(** X9. The "Average Price by Vehicle Type" series has one bar for each
    vehicle type of the filtered view, by ascending name.  A bar is never
    NaN: its value is the mean of the prices of the rows of that type, and
    it lies between any two bounds of those prices. *)
Theorem X9_avg_price_vehicle (view : DataFrame) :
  StronglySorted (fun a b => String.compare a b = Lt) (map fst (avg_price_vehicle view))
  /\ (forall v, In v (map fst (avg_price_vehicle view))
                <-> exists r, In r view /\ Vehicle r = v)
  /\ (forall v bar, In (v, bar) (avg_price_vehicle view) ->
        exists m, bar = Some m
          /\ mean (map Price (filter (fun r => String.eqb v (Vehicle r)) view)) = Some m
          /\ forall lo hi,
               (forall r, In r view -> Vehicle r = v -> (lo <= Price r <= hi)%Q) ->
               (lo <= m <= hi)%Q).
Proof.
  assert (Hkeys : map fst (avg_price_vehicle view) = map fst (by_vehicle view)).
  { unfold avg_price_vehicle. rewrite map_map. reflexivity. }
  split; [rewrite Hkeys; apply by_vehicle_sorted|]. split.
  - intro v. rewrite Hkeys. unfold by_vehicle.
    rewrite (groupby_keys String.eqb String.leb Vehicle).
    split.
    + intro H.
      apply (Permutation_in _ (Permutation_sym (stable_sort_perm String.leb _))) in H.
      apply (proj1 (unique_In String.eqb String.eqb_eq _ _)) in H.
      apply in_map_iff in H. destruct H as [r [Hr H]]. exists r. auto.
    + intros [r [Hr <-]].
      apply (Permutation_in _ (stable_sort_perm String.leb _)).
      apply (unique_In String.eqb String.eqb_eq). apply in_map. exact Hr.
  - intros v bar H. unfold avg_price_vehicle in H.
    apply in_map_iff in H. destruct H as [[k g] [[= <- <-] Hg]]. cbn [fst snd].
    destruct (groupby_nonempty String.eqb String.leb Vehicle String.eqb_eq view k g Hg)
      as [Hne Hrows].
    apply (groupby_In String.eqb String.leb Vehicle String.eqb_eq) in Hg.
    destruct Hg as [_ Eg].
    assert (Hp : map Price g <> []) by (destruct g; [congruence | discriminate]).
    destruct (mean_some _ Hp) as [m Hm].
    exists m. split; [exact Hm|]. split; [rewrite <- Eg; exact Hm|].
    intros lo hi Hb.
    destruct (mean_bounds lo hi (map Price g) Hp) as [m' [Hm' Hbm]].
    + intros x Hx. apply in_map_iff in Hx. destruct Hx as [r [<- Hr]].
      apply Hrows in Hr. destruct Hr as [Hr Hv]. apply Hb; assumption.
    + congruence.
Qed.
-*-*-
▶ [PROBLEM TO WORK ON]:
Each line above with the string "exact" in it should be located and copied.

▶ [RESPONSE AREA]:
      apply (unique_In String.eqb String.eqb_eq). apply in_map. exact Hr.
    exists m. split; [exact Hm|]. split; [rewrite <- Eg; exact Hm|].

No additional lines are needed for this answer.